» **Task to complete**:
Two lines mark the range in the entries below: the one holding "#[export] Instance mem_laws" and the one holding "- intros s _ t Hinv.". Set down those two and all lines between them, exactly.

» **Dataset content**:
(* ===== verification/Fsops.v ===== *)
(** * The workspace engine (internal/fsops)

    engine.go: path resolution under the workspace root.  run.go: read_file,
    list_dir, write_patch and apply_code_patch, whose results are chunk streams
    of the runner contract.

    An operation is a state transformer over the file system that can fail
    ([IO]); a handler turns the failure into its exit chunk.  [cancel] is the
    index of the send that the context's cancellation preempts.  The JSON
    encoder is a parameter. *)

From stdpp Require Import pretty.
From S2P Require Import Prelude GoString Event Paths Sandbox Os.

(** ** Operations on the store that can fail *)

Definition IO (A : Type) : Type := FS -> FS * result gerror A.

Definition io_ret {A} (a : A) : IO A := fun fs => (fs, Ok a).
Definition throw {A} (e : gerror) : IO A := fun fs => (fs, Err e).
Definition io_bind {A B} (m : IO A) (k : A -> IO B) : IO B := fun fs =>
  let '(fs', r) := m fs in
  match r with Ok a => k a fs' | Err e => (fs', Err e) end.

Notation "'let!' x := m 'in' k" := (io_bind m (fun x => k))
  (at level 10, x pattern, m at level 100, k at level 200) : go_scope.
(* ===== verification/History.v ===== *)
(** * Conversation history (internal/history)

    store.go: turns and the store interface (class [HistoryStore]).  memory.go
    and sqlite.go: the two backends; the SQLite table is a map keyed by its
    primary key, and its queries are the sorted selections the SQL asks for.
    summarizer.go and sqlite.go: compaction; the summarizer service and the
    JSON codec of a turn's text are parameters.  pins.go: the reference buffer
    of pinned files. *)

From stdpp Require Import sorting pretty.
From S2P Require Import Prelude GoString Table.

Definition RoleUser : string := "user".
Definition RoleAssistant : string := "assistant".
Definition RoleSystemSummary : string := "system.summary".

(** [TS] is [None] for the zero time, otherwise nanoseconds. *)
Record Turn := mkTurn { SID : string; Idx : Z; Role : string; Parts : string; TTS : option Z }.

#[export] Instance turn_eq_dec : EqDecision Turn.
Proof. solve_decision. Defined.

Inductive history_error := ErrInvalidTurn | ErrSummarize | ErrInsert.

(** ** The store interface *)

Class HistoryStore (S : Type) := {
  Append : S -> Z -> Turn -> S * result history_error Z;   (* the clock's reading is an argument *)
  LoadWindow : S -> string -> Z -> list Turn;
  Reset : S -> string -> S;
  thread : S -> string -> list Turn;                       (* the whole conversation *)
}.

Definition valid_turn (t : Turn) : bool := negb (String.eqb (SID t) "") && negb (String.eqb (Role t) "").

(** What a turn keeps whatever the backend adds to it. *)
Definition content (t : Turn) : string * string * string := (SID t, Role t, Parts t).

(** The longest thread a window query can return in full. *)
Definition window_max : Z := Z.shiftl 1 30.
#[global] Opaque window_max.

Definition last_n {A} (n : Z) (l : list A) : list A :=
  if (n <=? 0)%Z || (Z.of_nat (length l) <=? n)%Z then l else drop (length l - Z.to_nat n) l.

(** A lawful store, on the states [inv] that its operations keep. *)
Class HistoryLaws (S : Type) `{HistoryStore S} (inv : S -> Prop) : Prop := {
  append_invalid s now t : valid_turn t = false -> Append s now t = (s, Err ErrInvalidTurn);
  append_inv s now t : inv s -> inv (Append s now t).1;
  append_thread s now t : inv s -> valid_turn t = true ->
    exists i ts, (Append s now t).2 = Ok i /\
      thread (Append s now t).1 (SID t) = thread s (SID t) ++ [mkTurn (SID t) i (Role t) (Parts t) ts] /\
      Forall (fun u => Idx u < i)%Z (thread s (SID t));
  append_other s now t sid : inv s -> sid <> SID t -> thread (Append s now t).1 sid = thread s sid;
  reset_inv s sid : inv s -> inv (Reset s sid);
  reset_thread s sid sid' : inv s -> thread (Reset s sid) sid' = if String.eqb sid' sid then [] else thread s sid';
  load_window s sid n : inv s -> (Z.of_nat (length (thread s sid)) <= window_max)%Z ->
    LoadWindow s sid n = last_n n (thread s sid);
}.

(** ** The memory store *)

Record MemoryStore := mkMem { mrows : gmap string (list Turn) }.

Definition NewMemoryStore : MemoryStore := mkMem ∅.

Definition mem_thread (m : MemoryStore) (sid : string) : list Turn := default [] (mrows m !! sid).

Definition mem_Append (m : MemoryStore) (t : Turn) : MemoryStore * result history_error Z :=
  if String.eqb (SID t) "" || String.eqb (Role t) "" then (m, Err ErrInvalidTurn)
  else
    let rows := mem_thread m (SID t) in
    let t' := mkTurn (SID t) (Z.of_nat (length rows)) (Role t) (Parts t) (TTS t) in
    (mkMem (<[SID t := rows ++ [t']]> (mrows m)), Ok (Idx t')).

Definition mem_LoadWindow (m : MemoryStore) (sid : string) (n : Z) : list Turn :=
  let rows := mem_thread m sid in
  if (n <=? 0)%Z || (Z.of_nat (length rows) <=? n)%Z then rows
  else drop (length rows - Z.to_nat n) rows.

Definition mem_Reset (m : MemoryStore) (sid : string) : MemoryStore := mkMem (delete sid (mrows m)).

#[export] Instance mem_store : HistoryStore MemoryStore := {|
  Append m _ t := mem_Append m t; LoadWindow := mem_LoadWindow; Reset := mem_Reset; thread := mem_thread |}.

(** Every thread is numbered from 0. *)
Definition mem_inv (m : MemoryStore) : Prop :=
  forall sid, Idx <$> mem_thread m sid = Z.of_nat <$> seq 0 (length (mem_thread m sid)).

Lemma valid_turn_false t : valid_turn t = false <-> String.eqb (SID t) "" || String.eqb (Role t) "" = true.
Proof. unfold valid_turn. destruct (String.eqb (SID t) ""), (String.eqb (Role t) ""); simpl; by split. Qed.

Lemma mem_thread_insert m sid sid' l :
  mem_thread (mkMem (<[sid := l]> (mrows m))) sid' = if String.eqb sid' sid then l else mem_thread m sid'.
Proof.
  unfold mem_thread. simpl. destruct (String.eqb_spec sid' sid) as [->|Hne].
  - by rewrite lookup_insert_eq.
  - by rewrite lookup_insert_ne.
Qed.

#[export] Instance mem_laws : HistoryLaws MemoryStore mem_inv.
Proof.
  split; simpl; unfold mem_Append.
  - intros s _ t Hv. apply valid_turn_false in Hv. by rewrite Hv.
  - intros s _ t Hinv. destruct (_ || _); [done|]. simpl. intros sid. rewrite !mem_thread_insert.
    destruct (String.eqb sid (SID t)); [|done].
    rewrite fmap_app, Hinv, length_app, seq_app, fmap_app. done.
  - intros s _ t Hinv Hv. destruct (_ || _) eqn:E; [by apply valid_turn_false in E; rewrite E in Hv|]. simpl.
    eexists _, (TTS t). split; [done|]. rewrite mem_thread_insert, String.eqb_refl. split; [done|].
    assert (Forall (fun i => i < Z.of_nat (length (mem_thread s (SID t))))%Z (Idx <$> mem_thread s (SID t))) as H.
    { rewrite Hinv. apply Forall_fmap, Forall_forall. intros k Hk%elem_of_seq. simpl. lia. }
    by apply Forall_fmap in H.
  - intros s _ t sid Hinv Hne. destruct (_ || _); [done|]. simpl. rewrite mem_thread_insert.
    by destruct (String.eqb_spec sid (SID t)).
  - intros s sid Hinv sid'. unfold mem_thread, mem_Reset. simpl. destruct (decide (sid = sid')) as [->|Hne].
    + by rewrite lookup_delete_eq.
    + rewrite lookup_delete_ne by done. apply Hinv.
  - intros s sid sid' _. unfold mem_thread, mem_Reset. simpl. destruct (String.eqb_spec sid' sid) as [->|Hne].
    + by rewrite lookup_delete_eq.
    + by rewrite lookup_delete_ne.
  - intros s sid n _ _. done.
Qed.

(** ** The SQLite store *)

Record SqlRow := mkRow { rrole : string; rparts : string; rts : Z }.

(** The [turns] table, by its primary key. *)
Record SQLiteStore := mkSql { turns : gmap (string * Z) SqlRow }.
Coercion turns : SQLiteStore >-> gmap.

Definition turn_of (sid : string) (p : Z * SqlRow) : Turn :=
  mkTurn sid p.1 (rrole p.2) (rparts p.2) (Some (rts p.2)).

Definition sql_thread (s : SQLiteStore) (sid : string) : list Turn := turn_of sid <$> rows_of s sid.

Definition sql_Append (s : SQLiteStore) (now : Z) (t : Turn) : SQLiteStore * result history_error Z :=
  if String.eqb (SID t) "" || String.eqb (Role t) "" then (s, Err ErrInvalidTurn)
  else
    let next := next_idx s (SID t) in
    match turns s !! (SID t, next) with
    | Some _ => (s, Err ErrInsert)      (* primary key conflict *)
    | None =>
        (mkSql (<[(SID t, next) := mkRow (Role t) (Parts t) (default now (TTS t))]> (turns s)), Ok next)
    end.
Inductive lsp_step : LSPServer -> LSPServer -> Prop :=
| step_start s s' method params : request_start s method params = Some s' -> lsp_step s s'
| step_write s id method params : threads s !! id = Some (Writing method params) -> lsp_step s (request_write s id method params)
| step_write_fails s id method params : threads s !! id = Some (Writing method params) -> lsp_step s (request_end s id WriteFailed)
| step_ctx s id : threads s !! id = Some Waiting -> lsp_step s (request_end s id CtxDone)
| step_dead s id : threads s !! id = Some Waiting -> closed s = true -> lsp_step s (request_end s id ServerExited)
| step_answer s id msg : threads s !! id = Some Waiting -> chans s !! id = Some msg -> lsp_step s (request_end s id (Answered msg))
| step_read s msg : lsp_step s (read_frame items_of s msg)
| step_close s : lsp_step s (closeDone s).

Definition reachable (s : LSPServer) : Prop := rtc lsp_step new_server s.

(** *** Invariant *)

Definition answers (msg : lspMessage) (id : Z) : Prop := response_id msg = Some id /\ m_Method msg = "".
(** C13: a turn ends, and closes exactly once: with a translator that asks for
    no more tools once it has more than [N] results, whatever else it streams
    and however its tool calls end, the turn is over after at most [N + 2]
    stages, and then its log holds exactly one assistant.message, correlated to
    the intent and followed by history entries only, and its assistant.chunk
    frames are numbered 0, 1, 2, ... across all its stages. *)
Theorem turn_closes_exactly_once (N : nat) (intentID userText mode : string) (window : option string)
    (stream : result string (list AssistantEvent)) (w : world) :
  (forall rs evs, N < length rs -> resume rs = Some evs -> no_calls evs) ->
  let r := runIntent NewID elapsed answer flt cf fs tc url_Parse Dispatch delegate history_ok cost resume (S (S N)) intentID userText mode window stream w in
  r.2 = Some tt /\
  exists l, elog r.1 = elog w ++ l /\ closed_turn intentID l /\ exists n, ac_Seq <$> omap text_of l = Z.of_nat <$> seq 0 n.
Proof.
  intros Hstop r. assert (r.2 = Some tt) as Hr by (by apply runIntent_total).
  split; [done|]. destruct (runIntent_spec (S (S N)) intentID userText mode window stream w) as (n & l & _ & E & (m & k & Hk & _) & Hc).
  exists l. unfold r in *. rewrite E. split; [done|]. split; [by apply Hc|]. by exists k.
Qed.

(** *** A turn whose tools keep failing *)

(** The calls a translator asks for. *)
Variable asks : Call -> Prop.

Definition only_asks (events : list AssistantEvent) : Prop := Forall (fun ev => forall c, ev_ToolCall ev = Some c -> asks c) events.

(** Each of them is aborted or fails in a way that is retried. *)
Definition always_fails (intentID mode : string) : Prop := forall c w, asks c ->
  let o := (runToolCall NewID elapsed answer flt cf fs tc url_Parse Dispatch delegate history_ok intentID c mode w).2 in
  o_ok o = true -> ShouldAutoRetry (o_exit o) (tr_Error (o_result o)) = true.

Hypothesis resume_asks : forall rs events, resume rs = Some events -> only_asks events.

(** A stage that is followed by another one has used up one attempt. *)
Lemma stage_consumes intentID mode s events w s' next :
  always_fails intentID mode -> only_asks events ->
  (consumeStage NewID elapsed answer flt cf fs tc url_Parse Dispatch delegate history_ok resume intentID mode s events w).2 = (s', NextStage next) ->
  ((used (t_budget s) < max (t_budget s))%Z /\ used (t_budget s') = (used (t_budget s) + 1)%Z /\ max (t_budget s') = max (t_budget s)) /\ only_asks next.
Proof.
  intros Hfail. revert s w. induction events as [|ev rest IH]; intros s w Hasks; cbn [consumeStage]; [done|].
  apply Forall_cons in Hasks as [Hev Hasks].
  destruct (ev_Err ev); [done|].
  destruct (negb (String.eqb (ev_Text ev) "")).
  { monad_step. destruct (reply _ _ _ w) as [w' []]. intros Hr. exact (IH _ _ Hasks Hr). }
  destruct (negb (String.eqb (ev_Thinking ev) "")).
  { monad_step. destruct (reply _ _ _ w) as [w' []]. intros Hr. exact (IH _ _ Hasks Hr). }
  destruct (ev_Usage ev) as [u|]; [intros Hr; exact (IH _ _ Hasks Hr)|].
  destruct (ev_ToolCall ev) as [c|]; [|destruct (ev_Final ev); [done|intros Hr; exact (IH _ _ Hasks Hr)]].
  unfold tool_stage. specialize (Hfail c w (Hev c eq_refl)). monad_step.
  destruct (runToolCall _ _ _ _ _ _ _ _ _ _ _ _ _ _ w) as [w' o]. simpl in Hfail.
  destruct (o_ok o); [|done]. rewrite Hfail by done. simpl. unfold Consume.
  destruct (Z.leb_spec (max (t_budget s)) (used (t_budget s))); simpl.
  - done.
  - destruct (resume _) as [evs|] eqn:Er; [|done]. intros [= <- <-]. split; [simpl; split_and!; [done|lia|done]|by eapply resume_asks].
Qed.

Lemma failing_loop fuel intentID mode s events w :
  always_fails intentID mode -> only_asks events ->
  (max (t_budget s) - used (t_budget s) < Z.of_nat fuel)%Z -> (used (t_budget s) <= max (t_budget s))%Z ->
  (turn_loop NewID elapsed answer flt cf fs tc url_Parse Dispatch delegate history_ok cost resume fuel intentID mode s events w).2 = Some tt.
Proof.
  intros Hfail. revert s events w. induction fuel as [|fuel IH]; intros s events w Hasks Hlt Hle; [lia|]. cbn [turn_loop].
  pose proof (stage_consumes intentID mode s events w) as Hstage. monad_step.
  destruct (consumeStage _ _ _ _ _ _ _ _ _ _ _ _ _ _ _ _ w) as [w' [s' en]]. simpl in *. destruct en as [m|next|].
  - monad_step. by destruct (finish_turn _ _ _ _ _ _ w') as [w'' []].
  - destruct (Hstage s' next Hfail Hasks eq_refl) as ((H1 & H2 & H3) & Hn). apply IH; [done|lia|lia].
  - done.
Qed.

(** C25: auto-recovery cannot loop: if every tool call the translator asks for
    is aborted or fails in a way that is retried, the turn ends after at most
    [MaxAutoRetries + 1] stages, however often it asks again. *)
Theorem failing_turn_terminates (intentID userText mode : string) (window : option string)
    (stream : result string (list AssistantEvent)) (w : world) :
  always_fails intentID mode -> (forall events, stream = Ok events -> only_asks events) ->
  (runIntent NewID elapsed answer flt cf fs tc url_Parse Dispatch delegate history_ok cost resume
     (S (Z.to_nat (Z.max 0 (tc_MaxAutoRetries tc)))) intentID userText mode window stream w).2 = Some tt.
Proof.
  intros Hfail Hs.
  assert (Z.max 0 (tc_MaxAutoRetries tc) < Z.of_nat (S (Z.to_nat (Z.max 0 (tc_MaxAutoRetries tc)))))%Z as Hf by lia.
  revert Hf. generalize (S (Z.to_nat (Z.max 0 (tc_MaxAutoRetries tc)))). intros fuel Hf. unfold runIntent. monad_step. simpl. destruct (negb (history_ok (elog w))).
  { done. }
  monad_step. simpl. destruct window; [done|].
  destruct stream; [|done].
  apply failing_loop; [done|by apply Hs| |]; simpl; destruct (Z.ltb_spec (tc_MaxAutoRetries tc) 0); lia.
Qed.
End turn.

(** ** Concrete runs *)

Definition demo_ids (n : nat) : string := str_concat (replicate (S n) "i").

(** A translator that asks for a script again and again. *)
Definition demo_call : Call := mkToolCall "c1" "execute_script" [("script", AStr "API_KEY=abc make"); ("token", AStr "t")].
Definition ask : AssistantEvent := mkEvent "" "" (Some demo_call) None None None.
Definition say (s : string) : AssistantEvent := mkEvent s "" None None None None.
Definition stubborn (_ : list ToolResult) : option (list AssistantEvent) := Some [say "again"; ask].

Definition demo_tc : turn_config := mkTurnConfig (NewPolicyApprover ["execute_script"] false 0) None None ["tools:execute_script"] 2.

(** The composite dispatcher over a sandbox whose scripts fail. *)
Definition no_url (_ : string) : option (string * string) := None.
Definition demo_dispatch : list effect -> Call -> string -> result gerror (list ExecChunk) :=
  composite_dispatch (R := scripted) demo_encoders no_faults no_faults (fun _ fs => fs) (fun _ => Ok None) (fun _ _ => Err (other "off"))
    demo_dispatcher 0 0 "s" (fun _ => (mkD demo_fs NewReferenceBuffer, no_cancel)).
Definition demo_delegate (_ cmdID : string) (c : Call) : M outcome :=
  refuse demo_ids (fun _ => 0%Z) (fun _ => true) cmdID c SandboxErrBadRequest "not enabled" true.
Definition demo_cf : server_config := mkServerConfig 30 0 60000 0.

Abbreviation demo_run f := (f demo_ids (fun _ => 0%Z) (fun _ => Granted) no_faults demo_cf (∅ : FS) demo_tc no_url demo_dispatch demo_delegate (fun _ => true)).

#[export] Instance demo_delegate_contract : DelegateContract demo_ids demo_delegate.
Proof.
  intros intentID cmdID c. apply emits_emits_older. eapply emits_impl; [apply refuse_spec|].
  intros l o (t & hist & -> & Ht & Hh & _). exists [], t, hist; split_and!; [done..|by apply history_after].
Qed.

#[export] Instance demo_contract : DispatchContract demo_dispatch.
Proof. by apply composite_contract. Qed.

Lemma model_calls_pass_every_gate_witness :
  let w := (demo_run runToolCall "intent" demo_call "" (mkWorld 0 None [])).1 in
  exists id cmdID e pl after, elog w = e :: Emit (mkFrame id cmdID (BApproval pl)) :: Dispatched "execute_script" (call_Args demo_call) :: after /\
    announces "intent" cmdID demo_call e.
Proof.
  intros w.
  destruct (model_calls_pass_every_gate demo_ids (fun _ => 0%Z) (fun _ => Granted) no_faults demo_cf (∅ : FS) demo_tc no_url demo_dispatch demo_delegate (fun _ => true)
    "intent" demo_call "" (mkWorld 0 None []) (elog w) (Dispatched "execute_script" (call_Args demo_call)) eq_refl)
    as (_ & _ & _ & cmdID & e & rest & El & He & _ & Hg).
  { vm_compute. apply list_elem_of_further, list_elem_of_further, list_elem_of_here. }
  { done. }
  destruct (Hg ltac:(vm_compute; reflexivity)) as (id & pl & after & -> & _). exists id, cmdID, e, pl, after. split; [exact El|exact He].
Defined.

(** A translator that fixes its script after the first failure. *)
Definition learns (rs : list ToolResult) : option (list AssistantEvent) :=
  match rs with [_] => Some [say "again"; ask] | _ => Some [say "done"; mkEvent "" "" None (Some (mkFinal "done" "stop" no_usage)) None None] end.

Lemma turn_closes_exactly_once_witness :
  exists l n, elog (demo_run runIntent (fun _ => fzero) learns 3 "intent" "hello" "" None (Ok [say "ok"; ask]) (mkWorld 0 None [])).1 = l /\
    closed_turn "intent" l /\ ac_Seq <$> omap text_of l = Z.of_nat <$> seq 0 n.
Proof.
  destruct (turn_closes_exactly_once demo_ids (fun _ => 0%Z) (fun _ => Granted) no_faults demo_cf (∅ : FS) demo_tc no_url demo_dispatch demo_delegate (fun _ => true)
    (fun _ => fzero) learns 1 "intent" "hello" "" None (Ok [say "ok"; ask]) (mkWorld 0 None [])) as (_ & l & El & Hc & n & Hn).
  { intros [|r1 [|r2 rs]] evs Hlen; simpl in Hlen; try lia. intros [= <-]. by repeat constructor. }
  exists l, n. split; [exact El|]. split; [exact Hc|exact Hn].
Defined.

Lemma failing_turn_terminates_witness :
  (demo_run runIntent (fun _ => fzero) stubborn 3 "intent" "hello" "" None (Ok [say "ok"; ask]) (mkWorld 0 None [])).2 = Some tt.
Proof.
  apply (failing_turn_terminates demo_ids (fun _ => 0%Z) (fun _ => Granted) no_faults demo_cf (∅ : FS) demo_tc no_url demo_dispatch demo_delegate (fun _ => true)
    (fun _ => fzero) stubborn (fun c => c = demo_call)).
  - intros rs events [= <-]. repeat constructor; by intros c [= <-].
  - intros c w -> o Ho. destruct w as [n s lg]. reflexivity.
  - intros events [= <-]. repeat constructor; by intros c [= <-].
Defined.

» **Answer to this problem**:
#[export] Instance mem_laws : HistoryLaws MemoryStore mem_inv.
Proof.
  split; simpl; unfold mem_Append.
  - intros s _ t Hv. apply valid_turn_false in Hv. by rewrite Hv.
  - intros s _ t Hinv. destruct (_ || _); [done|]. simpl. intros sid. rewrite !mem_thread_insert.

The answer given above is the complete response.